[Collected data entries]

(** * The web viewer's pixel pipeline: grayscale, blur, Sobel, double threshold

    A shallow embedding of the two TypeScript implementations of the pipeline,
    [ImageProcessor] (web/src/utils/imageProcessor.ts) and [FrameViewer]
    (frameViewer.ts), of the option setters of [FrameViewer] and of the
    application class [App] that drives [ImageProcessor], and the properties
    of the pipeline stated over them.

    Conventions of the embedding.
    - A JavaScript [number] that takes part in pixel arithmetic is an IEEE 754
      binary64 value: Rocq's primitive [float], whose operations are the
      correctly rounded ones JavaScript uses.
    - Loop counters, array indices and image dimensions are integers in the
      source (they come from [ImageData] and from [parseInt]) and are [Z] here.
    - A [Uint8ClampedArray] is a [list Z] of bytes; a store converts the number
      with [ToUint8Clamp] and is dropped when the index is out of range, a
      load out of range gives [undefined], which is [NaN] in arithmetic.
    - [ImageData] objects live in a heap and are passed by reference, so that
      in-place mutation and aliasing are visible.
    - [Math.exp], which ECMAScript leaves implementation-approximated, is a
      parameter of [ImageProcessor]; concrete runs use the series
      [exp_series].
    - [drawImage], which composites the image over what the canvas holds
      with the browser's own arithmetic, is a parameter of [App]; concrete
      runs use [source_over].
    - The artificial delay of [FrameViewer.processImage], the timing and the
      frame counters do not touch the pixels and are left out. *)

From Stdlib Require Import ZArith List Bool Lia Floats FinFun.
Import ListNotations.

Set Warnings "-inexact-float".
Open Scope Z_scope.

(** ** JavaScript values *)

Module JS.

Definition number := float.
Bind Scope float_scope with number.

Definition NaN : number := nan.

(** The number with the value of an integer (exact below 2^53). *)
Definition of_int (z : Z) : number :=
  match z with
  | Z0 => 0%float
  | Zpos _ => of_uint63 (Uint63.of_Z z)
  | Zneg p => (- of_uint63 (Uint63.of_Z (Zpos p)))%float
  end.

Definition isNaN (x : number) : bool := negb (x =? x)%float.

(** [floor_from x k n] is the largest integer [j] in [k .. k+n] with
    [j <= x], for [k <= x < k+n+1]. *)
Fixpoint floor_from (x : number) (k : Z) (fuel : nat) : Z :=
  match fuel with
  | O => k
  | S n => if (x <? of_int (k + 1))%float then k else floor_from x (k + 1) n
  end.
Lemma delete_book_outcome st id :
  (∃ e, delete_book st id = (Unhandled e, st)) ∨
  delete_book st id = (Json 404 (Failure "Book not found"), st) ∨
  (∃ st', delete_book st id = (Json 200 (Message "Book deleted successfully"), st') ∧
          author st' = author st).
Proof.
  unfold delete_book. destruct (Book_get st id) as [[b|]|]; [|auto|left; by eexists].
  right. right. by eexists.
Qed.

Lemma create_author_outcome st data now :
  (∃ e, create_author st data now = (Unhandled e, st)) ∨
  (∃ error, create_author st data now = (Json 400 (Failure error), st)) ∨
  (∃ dict st',
     create_author st data now =
       (Json 201 (OneAuthor (Some "Author created successfully") dict), st') ∧
     book st' = book st ∧ book_author st' = book_author st).
Proof.
  destruct (create_author st data now) as [r st'] eqn:E.
  destruct (decide (status_code r = 201)) as [H201|Hno].
  - destruct (create_author_created _ _ _ _ _ E H201)
      as (d & a & _ & _ & -> & Hb & _ & Hl).
    right. right. by eexists _, _.
  - unfold create_author in E.
    destruct data as [d|]; [|injection E as <- <-; right; left; by eexists].
    destruct (no_author_data (Some d)); [injection E as <- <-; right; left; by eexists|].
    destruct (negb _); [injection E as <- <-; right; left; by eexists|].
    match type of E with context [match ?c with Ok _ => _ | Raise _ => _ end] =>
      destruct c as [st1|] end.
    + injection E as <- <-. done.
    + injection E as <- <-. left. by eexists.
Qed.
(** The UTF-8 decoder: the code point being assembled, the bytes still
    needed and seen, the bounds of the next byte, and whether the first
    code point (a byte order mark is dropped) has been passed. *)
Record utf8_state : Type := Utf8 {
  code_point : Z;
  bytes_needed : Z;
  bytes_seen : Z;
  lower_boundary : Z;
  upper_boundary : Z;
  bom_seen : bool
}.

Definition utf8_init : utf8_state := Utf8 0 0 0 128 191 false.

(** A code point as UTF-16 code units. *)
Definition utf16 (cp : Z) : jsstring :=
  if cp <? 65536 then [cp]
  else [55296 + Z.shiftr (cp - 65536) 10; 56320 + Z.land (cp - 65536) 1023].

(** Emitting a code point: the first one is dropped when it is U+FEFF. *)
Definition emit (seen : bool) (cp : Z) : utf8_state * jsstring :=
  (Utf8 0 0 0 128 191 true,
   if negb seen && (cp =? 65279) then [] else utf16 cp).

(** A byte that starts a character. *)
Definition utf8_lead (seen : bool) (b : Z) : utf8_state * jsstring :=
  if b <=? 127 then emit seen b
  else if (194 <=? b) && (b <=? 223) then
    (Utf8 (Z.land b 31) 1 0 128 191 seen, [])
  else if (224 <=? b) && (b <=? 239) then
    (Utf8 (Z.land b 15) 2 0 (if b =? 224 then 160 else 128)
          (if b =? 237 then 159 else 191) seen, [])
  else if (240 <=? b) && (b <=? 244) then
    (Utf8 (Z.land b 7) 3 0 (if b =? 240 then 144 else 128)
          (if b =? 244 then 143 else 191) seen, [])
  else emit seen 65533.

Definition utf8_byte (st : utf8_state) (b : Z) : utf8_state * jsstring :=
  if bytes_needed st =? 0 then utf8_lead (bom_seen st) b
  else if (b <? lower_boundary st) || (upper_boundary st <? b) then
    (* the unfinished character is replaced, and the byte is read again *)
    let '(st1, out1) := emit (bom_seen st) 65533 in
    let '(st2, out2) := utf8_lead (bom_seen st1) b in
    (st2, out1 ++ out2)
  else
    let cp := Z.lor (Z.shiftl (code_point st) 6) (Z.land b 63) in
    if bytes_seen st + 1 =? bytes_needed st then emit (bom_seen st) cp
    else (Utf8 cp (bytes_needed st) (bytes_seen st + 1) 128 191 (bom_seen st), []).
(** Lines 44-49 for one metric: a supplied weight is a number of the
    program; an inferred one takes a product and a quotient. *)
Definition exact_weight (supplied : option Q) (cost_total metric_total : Q)
  : bool :=
  match supplied with
  | Some w => exact64 w
  | None =>
      Qeq_bool metric_total 0
      || (exact64 (cost_total * 100)
          && exact64 (cost_total * 100 / metric_total))
  end.

(** Lines 54-63 for one row: the four products, their sums from left to
    right, the cost in cents and the two sums of line 62. *)
Definition exact_row (w : Weights) (r : Row) : bool :=
  let i := amount (cell "impressions" r) * impression_weight w in
  let e := amount (cell "engagements" r) * engagement_weight w in
  let c := amount (cell "clicks" r) * click_weight w in
  let v := amount (cell "conversions" r) * conversion_weight w in
  let cents := amount (cell "cost" r) * 100 in
  forallb exact64
    [i; e; c; v; i + e; i + e + c; i + e + c + v; cents;
     inject_Z (Qtrunc cents) + (i + e + c + v);
     inject_Z (Qtrunc cents) + (i + e + c + v) + 1].

(** The program computes in numpy's [int64] and [float64], the embedding
    in [Q].  On a call for which [exact_run] holds every number the
    program reads from the rows that have run, every column total, weight,
    product and sum it computes from them is exact in either type, so that
    no result is rounded and none wraps around: there the numbers of the
    embedding are the numbers of the program. *)
Definition exact_run (iw ew cw vw : option Q) (d : DataFrame) : bool :=
  let data := canonicalize d in
  let total c := spec_total c data in
  forallb (fun c => exact_total (map (fun r => amount (cell c r))
                                     (filter spent (rows data))))
          metric_columns
  && exact_weight iw (total "cost") (total "impressions")
  && exact_weight ew (total "cost") (total "engagements")
  && exact_weight cw (total "cost") (total "clicks")
  && exact_weight vw (total "cost") (total "conversions")
  && forallb (exact_row (spec_weights iw ew cw vw data))
             (filter spent (rows data)).

(** A report with missing and empty cells: the second ad has no
    engagements on record and an empty clicks cell, the third has no cost
    on record. *)
Definition sparse_ads : DataFrame :=
  frame_of report_columns
    [[int 1; VStr "2024-06-08"; int 10; int 100; int 4; int 2; int 0];
     [int 2; VStr "2024-06-08"; int 20; int 100; VNaN; VStr ""; int 0];
     [int 3; VStr "2024-06-08"; VNaN; int 100; int 4; int 2; int 0]].

(** Two ads with half a success for each impression. *)
Definition half_ads : DataFrame :=
  frame_of report_columns
    [[int 1; VStr "2024-06-08"; int 1; int 1; int 0; int 0; int 0];
     [int 2; VStr "2024-06-08"; int 2; int 3; int 0; int 0; int 0]].

(** Two ads whose cost is a refund: 5 and 1/256. *)
Definition refund_ads : DataFrame :=
  frame_of report_columns
    [[int 1; VStr "2024-06-08"; int (-5); int 0; int 0; int 0; int 0];
     [int 2; VStr "2024-06-08"; VNum (-1 # 256); int 0; int 0; int 0; int 0]].

(** A date as the reports write it: [YYYY-MM-DD], ten characters. *)
Definition iso_text (s : string) : bool :=
  match s with
  | String y1 (String y2 (String y3 (String y4 (String h1
      (String m1 (String m2 (String h2 (String d1 (String d2
        EmptyString))))))))) =>
      is_digit y1 && is_digit y2 && is_digit y3 && is_digit y4
      && Ascii.eqb h1 "-" && is_digit m1 && is_digit m2
      && Ascii.eqb h2 "-" && is_digit d1 && is_digit d2
  | _ => false
  end.
(** * Resume-Ranking: the criteria-extraction and scoring pipeline

    A shallow embedding of [src/rank.py] (the [/score-resumes] endpoint and
    [get_gpt_scores]) and of [src/extract.py] ([extract_criteria_from_text],
    the document readers and the [/extract-criteria] endpoint), followed by
    the properties of the report table, of the two response parsers and of
    the two endpoints.

    Python strings are modelled as [string], the bytes of the UTF-8 encoding
    of the text; lengths, slices and [str.strip] go by characters (code
    points), and [str.lower] is modelled on the ASCII range, which decides
    the tests on file names.  Dictionaries are association lists in insertion
    order.  The
    libraries the program calls (json, ast, PyPDF2, python-docx, the OpenAI
    client) are interfaces; a reference reader for a fragment of JSON and of
    Python literals instantiates them on concrete inputs. *)

From Stdlib Require Import String Ascii List ZArith Lia Bool PrimFloat.
From Stdlib Require Import DecimalString.
Import ListNotations.
Local Open Scope list_scope.
Local Open Scope string_scope.

(* ================================================================== *)
(** * Part I. Definitions *)
(* ================================================================== *)

(** ** Python built-ins used by the program *)
Module Py.

(** The line feed and the double quote, which the prompts and the JSON texts
    contain. *)
Definition LF : string := String (ascii_of_nat 10) EmptyString.
Definition DQ : string := String (ascii_of_nat 34) EmptyString.

(** [c.lower()] on the ASCII range. *)
Definition lower_char (c : ascii) : ascii :=
  let n := nat_of_ascii c in
  if (65 <=? n)%nat && (n <=? 90)%nat then ascii_of_nat (n + 32) else c.

(** [s.lower()]. *)
Fixpoint lower (s : string) : string :=
  match s with
  | EmptyString => EmptyString
  | String c s' => String (lower_char c) (lower s')
  end.

(** [s.endswith(suffix)]: some tail of [s] is [suffix]. *)
Fixpoint endswith (s suffix : string) : bool :=
  if String.eqb s suffix then true
  else match s with
       | EmptyString => false
       | String _ s' => endswith s' suffix
       end.

(** *** Characters

    A text is kept as the bytes of its UTF-8 encoding.  A character of the
    text, which is what [len], a slice and [strip] count, is a byte that is
    no continuation byte together with the continuation bytes after it.
    The tests and the replacements of substrings ([endswith], [in],
    [replace], [rsplit]) are made on the bytes: an encoded text occurs in
    another one exactly where the text does, since the encoding of a
    character never begins inside that of another. *)

(** The bytes [10xxxxxx]. *)
Definition continuation (c : ascii) : bool :=
  let n := nat_of_ascii c in (128 <=? n)%nat && (n <? 192)%nat.

(** The characters of a text, each as its bytes. *)
Fixpoint chars (s : string) : list string :=
  match s with
  | EmptyString => []
  | String c s' =>
      let following := chars s' in
      match s' with
      | EmptyString => [String c EmptyString]
      | String d _ =>
          if continuation d then
            match following with
            | ch :: rest => String c ch :: rest
            | [] => [String c EmptyString]
            end
          else String c EmptyString :: following
      end
  end.

(** A text that does not begin inside a character: it is empty or its first
    byte is no continuation byte, as in every encoded text. *)
Definition boundary (s : string) : bool :=
  match s with
  | EmptyString => true
  | String c _ => negb (continuation c)
  end.

(** [len(s)]. *)
Definition len (s : string) : nat := List.length (chars s).

(** [ord(ch)]: the code point the bytes of a character encode. *)
Definition lead_bits (n : N) : N :=
  if (n <? 128)%N then n
  else if (n <? 224)%N then (n - 192)%N
  else if (n <? 240)%N then (n - 224)%N
  else (n - 240)%N.

Fixpoint ord_from (acc : N) (s : string) : N :=
  match s with
  | EmptyString => acc
  | String c s' => ord_from (acc * 64 + (N_of_ascii c - 128))%N s'
  end.

Definition ord (ch : string) : N :=
  match ch with
  | EmptyString => 0%N
  | String c continuations => ord_from (lead_bits (N_of_ascii c)) continuations
  end.

(** [ch.isspace()]: the code points that are white space for [str]. *)
Definition isspace (ch : string) : bool :=
  let n := ord ch in
  ((9 <=? n) && (n <=? 13))%N || ((28 <=? n) && (n <=? 32))%N
  || (n =? 133)%N || (n =? 160)%N || (n =? 5760)%N
  || ((8192 <=? n) && (n <=? 8202))%N
  || (n =? 8232)%N || (n =? 8233)%N || (n =? 8239)%N || (n =? 8287)%N
  || (n =? 12288)%N.

(** The characters left after the leading white space. *)
Fixpoint lstrip_chars (cs : list string) : list string :=
  match cs with
  | [] => []
  | ch :: rest => if isspace ch then lstrip_chars rest else cs
  end.

Definition rstrip_chars (cs : list string) : list string :=
  rev (lstrip_chars (rev cs)).

Definition lstrip (s : string) : string :=
  String.concat EmptyString (lstrip_chars (chars s)).

Definition rstrip (s : string) : string :=
  String.concat EmptyString (rstrip_chars (chars s)).

(** [s.strip()]. *)
Definition strip (s : string) : string :=
  String.concat EmptyString (rstrip_chars (lstrip_chars (chars s))).

(** A slice bound [i] of a sequence of length [n]: a negative bound counts
    from the end, and every bound is clipped to [0..n]. *)
Definition slice_bound (n i : Z) : Z :=
  if (i <? 0)%Z then Z.max (n + i) 0 else Z.min i n.

(** [s[i:j]]: the characters from the bound [i] up to the bound [j]. *)
Definition slice (s : string) (i j : Z) : string :=
  let cs := chars s in
  let n := Z.of_nat (List.length cs) in
  let a := slice_bound n i in
  let b := slice_bound n j in
  String.concat EmptyString
    (firstn (Z.to_nat (b - a)) (skipn (Z.to_nat a) cs)).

> **WHAT TO DO**: Show every line of the data that includes the string "double".

> **REPLY**:
(** * The web viewer's pixel pipeline: grayscale, blur, Sobel, double threshold
(** The line feed and the double quote, which the prompts and the JSON texts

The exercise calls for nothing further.